A division bench of Justice Sushrut Arvind Dharmadhikari and Justice Syam Kumar V.M. dismissed an appeal filed by National Insurance Company Ltd., which had challenged a 2022 single judge bench decision upholding an order of the Insurance Ombudsman, Kochi.
The Ombudsman had directed the insurer to pay Rs. 7 lakh to Smt. Hairunissa M.U., widow of K.S. Shibu, a Lascar in the Kerala Irrigation Department, who died in a motor accident in 2009.
Shibu was insured under a Group Personal Accident (GPA) policy covering government employees and teachers. On May 19, 2009, he suffered fatal injuries when his motorcycle collided with a tourist bus. His wife filed a claim for the insured amount, which the insurance company repudiated, citing a policy clause excluding deaths “whilst under the influence of intoxicating liquor or drugs".
The insurer relied on a chemical analysis report showing 154.79 mg of ethyl alcohol per 100 ml of blood, more than five times the permissible limit under Section 185 of the Motor Vehicles Act, 1988. It argued that the deceased had committed an offence of drunken driving, and hence, the exclusion clause was triggered.

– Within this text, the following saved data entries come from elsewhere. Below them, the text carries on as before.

(** C1. On a loaded table with at least one row, the aggregator splits the
    rows by the five key columns: the group of a key holds the rows of the
    table that agree with it on seed, user, model, strategy and reading
    task, and the groups of the keys of the merged table are a
    rearrangement of the table. The merged table has exactly one row per
    observed key (no key twice, and a key occurs exactly when some row of
    the table carries its five values), and each row carries all five
    metrics, each one the value of its metric on the float32 predictions
    and the targets of the rows of that group alone. *)
Theorem metrics_per_group (r0 : PredictionRecord) (rest : DataFrame) :
  let df := r0 :: rest in
  let t := compute_metrics df in
  Permutation (flat_map (fun k => get_group k df) (map m_key t)) df
  /\ (forall k r,
        In r (get_group k df)
        <-> In r df /\ seed r = g_seed k /\ user r = g_user k
            /\ model r = g_model k /\ strategy r = g_strategy k
            /\ reading_task r = g_reading_task k)
  /\ NoDup (map m_key t)
  /\ (forall k,
        In k (map m_key t)
        <-> exists r,
              In r df /\ seed r = g_seed k /\ user r = g_user k
              /\ model r = g_model k /\ strategy r = g_strategy k
              /\ reading_task r = g_reading_task k)
  /\ t <> []
  /\ Forall
       (fun row =>
          let x := get_group (m_key row) df in
          let scores := map float32 (map predictions x) in
          mcc row = BinaryMatthewsCorrCoef scores (map targets x)
          /\ kappa row = BinaryCohenKappa scores (map targets x)
          /\ precision row = BinaryPrecision scores (map targets x)
          /\ recall row = BinaryRecall scores (map targets x)
          /\ auc row = BinaryAUROC scores (map targets x))
       t.
Proof.
  intros df t.
  assert (K : map m_key t = group_keys df).
  { unfold t. rewrite compute_metrics_rows, map_map. cbn [metric_row m_key].
    apply map_id. }
  rewrite K.
  split; [|split; [|split; [|split; [|split]]]].
  - apply group_keys_partition.
  - intros k r. rewrite get_group_In, key_of_fields. reflexivity.
  - apply group_keys_NoDup.
  - intros k. rewrite group_keys_In. split.
    + intros (r & Hr & E). exists r. split; [assumption|].
      now apply key_of_fields.
    + intros (r & Hr & E). exists r. split; [assumption|].
      now apply key_of_fields.
  - intros E. assert (H : In (key_of r0) (map m_key t)).
    { rewrite K. apply group_keys_In. exists r0. split; [now left|reflexivity]. }
    rewrite E in H. exact H.
  - unfold t. rewrite compute_metrics_rows. apply Forall_forall.
    intros row Hrow. apply in_map_iff in Hrow as (k & <- & _).
    cbn. unfold on_group, tensor. tauto.
Qed.

(* ================================================================== *)
(** ** Order of the report *)

Lemma headers_app (l1 l2 : list LogRecord) :
  headers (l1 ++ l2) = headers l1 ++ headers l2.
Proof.
  induction l1 as [|rec l1 IH]; simpl; [reflexivity|].
  destruct (header_of rec); simpl; now rewrite IH.
Qed.

Lemma headers_model_lines fmt t m :
  headers (model_lines fmt t m) = map (pair m) (rev (strategies_of t)).
Proof.
  unfold model_lines. rewrite headers_app. cbn [headers header_of args].
  rewrite app_nil_r.
  induction (rev (strategies_of t)) as [|s ss IH]; [reflexivity|].
  cbn [flat_map map]. rewrite headers_app, IH. reflexivity.
Qed.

The Ombudsman disagreed and directed payment of the insured sum, noting that the insurer failed to prove that Shibu was “under the influence” of alcohol at the time of the crash. The High Court’s single judge bench later upheld this finding, prompting the insurer to file a writ appeal.
During arguments before the division bench, Senior Advocate George A. Cherian for the insurer contended that insurance contracts must be interpreted strictly according to their terms. He submitted that the presence of high alcohol content was sufficient to establish intoxication, and that the court erred by requiring further proof of impairment. He also argued that the Ombudsman lacked authority to award interest on the sum.
The insurer relied on precedents including Iffco Tokio General Insurance Co. Ltd. v. Pearl Beverages Ltd. (2021), to argue that insurers may invoke exclusion clauses in cases of drunken driving, and on General Assurance Society Ltd. v. Chandmull Jain (1966), which emphasized the sanctity of contract terms.
However, the bench rejected these arguments, agreeing with the single judge bench that mere presence of alcohol in blood does not equate to being under the influence.
It noted that the burden of proof lies squarely on the insurer to show that intoxication impaired the deceased’s faculties and contributed to the accident. A chemical report alone, the court said, is insufficient for invoking an exclusion clause.
When an insurer seeks to rely on an exception clause to deny coverage, it must demonstrate actual impairment due to intoxication. Evidence regarding mere consumption of alcohol would not suffice, the bench observed.
Court further held that the insurer’s reliance on provisions of the Motor Vehicles Act was misplaced, as a violation under that statute does not automatically void insurance coverage unless the policy expressly provides so.
Finding no error or perversity in the single judge bench’s reasoning, the division bench dismissed the appeal and upheld the Ombudsman’s direction to pay compensation. The court did not award costs.
Case Title: National Insurance Co. Ltd. vs. State of Kerala and Others
Bench: Justice Sushrut Arvind Dharmadhikari and Justice Syam Kumar V.M.